Kamis , 04 Mei 2017, 11:33 WIB

Soal Rencana Taaruf Massal, Ahok: Gubernur Terpilih Bebas Saja

Rep: Noer Qomariah Kusumawardhani/ Red: Bilal Ramadhan
Republika/ Wihdan Hidayat
Gubernur DKI Jakarta terpilih, Anies Baswedan (kiri) bersama Gubernur DKI Jakarta saat ini Basuki Tjahaja Purnama (Ahok)
Gubernur DKI Jakarta terpilih, Anies Baswedan (kiri) bersama Gubernur DKI Jakarta saat ini Basuki Tjahaja Purnama (Ahok)

REPUBLIKA.CO.ID, JAKARTA -- Gubernur DKI Jakarta Basuki Tjahaja Purnama (Ahok) tak ambil pusing terhadap rencana program Pojok Taaruf  yang direncanakan oleh Wakil Gubernur DKI Jakarta terpilih Sandiaga Uno. Sandi berencana akan menyelenggarakan taaruf massal di Ruang Publik Terbuka Ramah Anak (RPTRA).

"Saya kira bebas saja lah. Gubernur terpilih, dia bebas saja menentukan apapun. Tapi ya selama kita ya, kita lakukan sesuai visi-misi kami," ujar Ahok di Balai Kota, Kamis (4/5).

Sementara itu, Wakil Gubernur DKI Jakarta Djarot Saiful Hidayat mengomentari terkait rencana Calon Wakil Gubernur Sandiaga Uno untuk menggelar Taaruf Massal bagi warga DKI Jakarta yang jomblo atau belum memiliki pasangan di Ruang Publik Terbuka Ramah Anak (RPTRA). Djarot menyarankan lebih baik kembali melihat fungsi RPTRA sebelum menggelar acara tersebut.

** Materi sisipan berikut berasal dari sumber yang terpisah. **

(* ===== verification/Cursor.v ===== *)
(** * The cursor stream's two records

    [crates/display-codec/src/cursor.rs]: a bitmap, raw or run-length coded, and
    a six-byte position. *)

From S2P Require Import Prelude.
From S2P Require Import Varint.
From S2P Require Import Zrle.

(** ** The code *)

Definition MAX_CURSOR_DIMENSION : Z := 256.
Definition FORMAT_VERSION : Z := 1.
Definition IMAGE_HEADER_LEN : Z := 10.
Definition POSITION_LEN : Z := 6.

(** A bitmap; the borrowed and the owned form hold the same fields. *)
Record CursorImage : Type := mk_image {
  pixels : list Z;
  image_width : Z;
  image_height : Z;
  hotspot_x : Z;
  hotspot_y : Z;
}.

Record CursorPosition : Type := mk_position { pos_x : Z; pos_y : Z; visible : bool }.

(** The test [write_image] and [read_image] share. *)
Definition outside_limits (width height hotspot_x hotspot_y : Z) : bool :=
  (width =? 0) || (height =? 0)
    || (MAX_CURSOR_DIMENSION <? width) || (MAX_CURSOR_DIMENSION <? height)
    || (width <=? hotspot_x) || (height <=? hotspot_y).

Definition write_image (image : CursorImage) : result codec_error (list Z) :=
  if outside_limits (image_width image) (image_height image) (hotspot_x image) (hotspot_y image)
  then Err CursorTooLarge
  else
    let expected := image_width image * image_height image * 4 in
    if negb (zlen (pixels image) =? expected)
    then Err (FrameSize expected (zlen (pixels image)))
    else
      let compressed := Zrle.encode (u32s_of_bytes (pixels image)) [] in
      let raw := expected <=? zlen compressed in
      Ok ([FORMAT_VERSION] ++ [if negb raw then 1 else 0]
            ++ to_le 2 (as_u16 (image_width image)) ++ to_le 2 (as_u16 (image_height image))
            ++ to_le 2 (as_u16 (hotspot_x image)) ++ to_le 2 (as_u16 (hotspot_y image))
            ++ (if raw then pixels image else compressed)).

Definition read_image (payload : list Z) : result codec_error CursorImage :=
  let? header := ok_or (get_range payload 0 IMAGE_HEADER_LEN) Truncated in
  let? h0 := index header 0 in
  if negb (h0 =? FORMAT_VERSION) then Err (UnknownVersion h0)
  else
    let? h2 := index header 2 in
    let? h3 := index header 3 in
    let? h4 := index header 4 in
    let? h5 := index header 5 in
    let? h6 := index header 6 in
    let? h7 := index header 7 in
    let? h8 := index header 8 in
    let? h9 := index header 9 in
    let width := from_le [h2; h3] in
    let height := from_le [h4; h5] in
    let hotspot_x := from_le [h6; h7] in
    let hotspot_y := from_le [h8; h9] in
    if outside_limits width height hotspot_x hotspot_y then Err CursorTooLarge
    else
      let count := width * height in
      let? body := slice_from payload IMAGE_HEADER_LEN in
      let? method := index header 1 in
      let? pixels :=
        (if method =? 0 then
           if zlen body <? count * 4 then Err Truncated
           else if count * 4 <? zlen body then Err TrailingBytes
           else Ok body
         else if method =? 1 then
           let? decoded := Zrle.decode body count in
           Ok (bytes_of_u32s decoded)
         else Err (UnknownMethod method)) in
      Ok {| pixels := pixels; image_width := width; image_height := height;
            hotspot_x := hotspot_x; hotspot_y := hotspot_y |}.

Definition write_position (position : CursorPosition) : list Z :=
  [FORMAT_VERSION] ++ [if visible position then 1 else 0]
    ++ to_le 2 (as_u16 (Z.min (pos_x position) U16_MAX))
    ++ to_le 2 (as_u16 (Z.min (pos_y position) U16_MAX)).

Definition read_position (payload : list Z) : result codec_error CursorPosition :=
  if zlen payload <? POSITION_LEN then Err Truncated
  else if POSITION_LEN <? zlen payload then Err TrailingBytes
  else
    let? p0 := index payload 0 in
    if negb (p0 =? FORMAT_VERSION) then Err (UnknownVersion p0)
    else
      let? p1 := index payload 1 in
      let? p2 := index payload 2 in
      let? p3 := index payload 3 in
      let? p4 := index payload 4 in
      let? p5 := index payload 5 in
      Ok {| pos_x := from_le [p2; p3]; pos_y := from_le [p4; p5]; visible := negb (p1 =? 0) |}.

(** ** Properties *)

Definition within_limits (image : CursorImage) : Prop :=
  1 <= image_width image <= MAX_CURSOR_DIMENSION ∧
  1 <= image_height image <= MAX_CURSOR_DIMENSION ∧
  0 <= hotspot_x image < image_width image ∧ 0 <= hotspot_y image < image_height image ∧
  zlen (pixels image) = image_width image * image_height image * 4.

Lemma outside_limits_false w h hx hy :
  0 <= w → 0 <= h → 0 <= hx → 0 <= hy →
  outside_limits w h hx hy = false ↔
  1 <= w <= MAX_CURSOR_DIMENSION ∧ 1 <= h <= MAX_CURSOR_DIMENSION ∧ hx < w ∧ hy < h.
Proof.
  intros. unfold outside_limits. rewrite !orb_false_iff, !Z.eqb_neq, !Z.ltb_ge, !Z.leb_gt. lia.
Qed.

(** What [read_image] answers about a payload whose header bytes are known. *)
Lemma read_image_bytes m w0 w1 h0 h1 x0 x1 y0 y1 body :
  let w := from_le [w0; w1] in let h := from_le [h0; h1] in
  let hx := from_le [x0; x1] in let hy := from_le [y0; y1] in
  read_image ([FORMAT_VERSION; m; w0; w1; h0; h1; x0; x1; y0; y1] ++ body) =
  if outside_limits w h hx hy then Err CursorTooLarge
  else
    let? pixels :=
      (if m =? 0 then
         if zlen body <? w * h * 4 then Err Truncated
         else if w * h * 4 <? zlen body then Err TrailingBytes else Ok body
       else if m =? 1 then
         let? decoded := Zrle.decode body (w * h) in Ok (bytes_of_u32s decoded)
       else Err (UnknownMethod m)) in
    Ok {| pixels := pixels; image_width := w; image_height := h; hotspot_x := hx; hotspot_y := hy |}.
Proof.
  intros w h hx hy. unfold read_image. rewrite get_range_prefix by done. cbn [ok_or rbind].
  rewrite (slice_from_app _ body IMAGE_HEADER_LEN) by done.
  unfold index. cbn -[from_le outside_limits Zrle.decode bytes_of_u32s Z.mul]. done.
Qed.

Lemma within_limits_passes image :
  within_limits image →
  outside_limits (image_width image) (image_height image) (hotspot_x image) (hotspot_y image)
  = false.
Proof. intros (?&?&?&?&?). apply outside_limits_false; lia. Qed.

(** An image within the limits is written, whichever form is shorter ... *)
Lemma write_image_ok image :
  within_limits image → ∃ payload, write_image image = Ok payload ∧
    IMAGE_HEADER_LEN <= zlen payload <= IMAGE_HEADER_LEN + zlen (pixels image).
Proof.
  intros Hlim. unfold write_image. rewrite within_limits_passes by done.
  destruct Hlim as (Hw & Hh & Hhx & Hhy & Hlen).
  rewrite Hlen, Z.eqb_refl. cbn [negb]. eexists. split; [reflexivity|].
  set (c := Zrle.encode _ _). rewrite !length_app, !length_to_le. cbn [length].
  change IMAGE_HEADER_LEN with 10.
  destruct (_ <=? zlen c) eqn:E; bool_to_prop; lia.
Qed.

(** ... and reads back as itself. *)
Lemma read_write_image_self image payload :
  within_limits image → Forall is_u8 (pixels image) →
  write_image image = Ok payload → read_image payload = Ok image.
Proof.
  intros Hwithin Hb. pose proof (within_limits_passes image Hwithin) as Hlim.
  destruct Hwithin as (Hw & Hh & Hhx & Hhy & Hlen).
  unfold write_image. unfold MAX_CURSOR_DIMENSION in *.
  rewrite Hlim, Hlen, Z.eqb_refl, !as_u16_small by (unfold is_u16; lia). cbn [negb].
  destruct (to_le_2 (image_width image)) as (w0 & w1 & -> & Ew); [unfold is_u16; lia|].
  destruct (to_le_2 (image_height image)) as (h0 & h1 & -> & Eh); [unfold is_u16; lia|].
  destruct (to_le_2 (hotspot_x image)) as (x0 & x1 & -> & Ex); [unfold is_u16; lia|].
  destruct (to_le_2 (hotspot_y image)) as (y0 & y1 & -> & Ey); [unfold is_u16; lia|].
  set (area := image_width image * image_height image) in *.
  set (raw := area * 4 <=? _). intros [= <-].
  match goal with |- read_image (_ :: ?m :: _ :: _ :: _ :: _ :: _ :: _ :: _ :: _ :: ?body) = _ =>
    pose proof (read_image_bytes m w0 w1 h0 h1 x0 x1 y0 y1 body) as H end.
  cbn [app] in H. rewrite Ew, Eh, Ex, Ey, Hlim in H. cbn [app]. rewrite H. fold area.
  assert (Harea : 0 <= area) by (unfold area; nia).
  assert (Hpx : zlen (u32s_of_bytes (pixels image)) = area).
  { rewrite (length_u32s_of_bytes _ (Z.to_nat area)) by lia. lia. }
  destruct raw; cbn [negb Z.eqb Pos.eqb].
  - rewrite Hlen, Z.ltb_irrefl. cbn [rbind]. by destruct image.
  - rewrite <- Hpx, decode_encode_self by auto with vm. cbn [rbind].
    rewrite (bytes_of_u32s_of_bytes _ (Z.to_nat area)) by (done || lia). by destruct image.
Qed.

Lemma write_image_refuses image :
  outside_limits (image_width image) (image_height image)
    (hotspot_x image) (hotspot_y image) = true →
  write_image image = Err CursorTooLarge.
Proof. unfold write_image. by intros ->. Qed.

(** A hostile image payload is either refused or within the limits. *)
Lemma image_header_split (payload : list Z) :
  get_range payload 0 IMAGE_HEADER_LEN = None ∨
  ∃ v m w0 w1 h0 h1 x0 x1 y0 y1 body,
    payload = [v; m; w0; w1; h0; h1; x0; x1; y0; y1] ++ body.
Proof.
  do 10 (destruct payload as [|? payload]; [left; reflexivity|]). right. repeat eexists.
Qed.

Lemma read_image_short payload :
  get_range payload 0 IMAGE_HEADER_LEN = None → read_image payload = Err Truncated.
Proof. unfold read_image. by intros ->. Qed.

Lemma read_image_version v m w0 w1 h0 h1 x0 x1 y0 y1 body :
  v ≠ FORMAT_VERSION →
  read_image ([v; m; w0; w1; h0; h1; x0; x1; y0; y1] ++ body) = Err (UnknownVersion v).
Proof.
  intros Hv%Z.eqb_neq. unfold read_image. rewrite get_range_prefix by done.
  cbn [ok_or rbind].
  assert (index (E:=codec_error) [v; m; w0; w1; h0; h1; x0; x1; y0; y1] 0 = Ok v) as -> by done.
  cbn [rbind]. by rewrite Hv.
Qed.

Lemma read_image_no_panic payload : Forall is_u8 payload → no_panic (read_image payload).
Proof.
  intros Hb. destruct (image_header_split payload) as [H|(v&m&w0&w1&h0&h1&x0&x1&y0&y1&body&->)].
  { rewrite read_image_short by done. discriminate. }
  destruct (Z.eq_dec v FORMAT_VERSION) as [->|Hne];
    [|rewrite read_image_version by done; discriminate].
  rewrite read_image_bytes. apply Forall_app in Hb as [_ Hbody].
  destruct (outside_limits _ _ _ _); [discriminate|].
  apply no_panic_bind; [|auto with vm]. repeat case_if; auto with vm.
  apply no_panic_bind; auto with vm.
Qed.

Lemma read_image_within_limits payload image :
  Forall is_u8 payload → read_image payload = Ok image →
  within_limits image ∧ Forall is_u8 (pixels image).
Proof.
  intros Hb H. destruct (image_header_split payload) as [H0|(v&m&w0&w1&h0&h1&x0&x1&y0&y1&body&->)].
  { by rewrite read_image_short in H. }
  destruct (Z.eq_dec v FORMAT_VERSION) as [->|Hne]; [|by rewrite read_image_version in H].
  rewrite read_image_bytes in H. apply Forall_app in Hb as [Hhead Hbody].
  assert (Hfield : ∀ a b, is_u8 a → is_u8 b → 0 <= from_le [a; b]).
  { intros a b Ha Hb'. unfold is_u8 in *. cbn [from_le]. lia. }
  rewrite !Forall_cons_iff in Hhead. destruct Hhead as (?&?&?&?&?&?&?&?&?&?&_).
  destruct (outside_limits _ _ _ _) eqn:Elim; [discriminate|].
  apply outside_limits_false in Elim as (? & ? & ? & ?); auto.
  rbind_step H as px, Epx. simplify_eq. unfold within_limits. cbn [pixels image_width image_height hotspot_x hotspot_y].
  assert (zlen px = from_le [w0; w1] * from_le [h0; h1] * 4 ∧ Forall is_u8 px) as [? ?].
  { repeat (case_if; try discriminate); [simplify_eq; bool_to_prop; split; [lia|done]|].
    rbind_step Epx as dec, Edec. simplify_eq.
    apply Zrle.decode_ok in Edec as [Hl Hu]; [|done|nia].
    rewrite length_bytes_of_u32s. split; [lia|auto with vm]. }
  split; [|done].
  pose proof (Hfield x0 x1 ltac:(done) ltac:(done)). pose proof (Hfield y0 y1 ltac:(done) ltac:(done)).
  cbn [from_le] in *. lia.
Qed.

Lemma read_position_bytes v m x0 x1 y0 y1 :
  read_position [v; m; x0; x1; y0; y1] =
  if negb (v =? FORMAT_VERSION) then Err (UnknownVersion v)
  else Ok {| pos_x := from_le [x0; x1]; pos_y := from_le [y0; y1]; visible := negb (m =? 0) |}.
Proof. reflexivity. Qed.

Lemma read_write_position_self p :
  0 <= pos_x p → 0 <= pos_y p →
  read_position (write_position p) =
  Ok {| pos_x := Z.min (pos_x p) U16_MAX; pos_y := Z.min (pos_y p) U16_MAX; visible := visible p |}.
Proof.
  intros Hx Hy. unfold write_position, U16_MAX.
  rewrite !as_u16_small by (unfold is_u16; lia).
  destruct (to_le_2 (Z.min (pos_x p) 65535)) as (x0 & x1 & -> & Ex); [unfold is_u16; lia|].
  destruct (to_le_2 (Z.min (pos_y p) 65535)) as (y0 & y1 & -> & Ey); [unfold is_u16; lia|].
  cbn [app]. rewrite read_position_bytes, Ex, Ey. by destruct (visible p).
Qed.

Lemma read_position_no_panic payload : no_panic (read_position payload).
Proof.
  destruct payload as [|v [|m [|x0 [|x1 [|y0 [|y1 [|z payload]]]]]]]; try discriminate.
  - rewrite read_position_bytes. case_if; discriminate.
  - unfold read_position. replace (_ <? POSITION_LEN) with false
      by (symmetry; apply Z.ltb_ge; unfold POSITION_LEN; cbn [length]; lia).
    replace (POSITION_LEN <? _) with true; [discriminate|].
    symmetry; apply Z.ltb_lt; unfold POSITION_LEN; cbn [length]; lia.
Qed.

#[export] Hint Resolve read_image_no_panic read_position_no_panic : vm.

Sebelumnya, Calon Wakil Gubernur DKI Jakarta Sandiaga Uno berencana untuk menggelar taaruf massal di RPTRA. Menurutnya hal ini dapat menjadi solusi bagi warga DKI Jakarta yang belum mendapatkan pasangan. RPTRA dipilih menjadi taaruf massal, sebab menurut Sandiaga, tempat tersebut masih kurang kegiatan.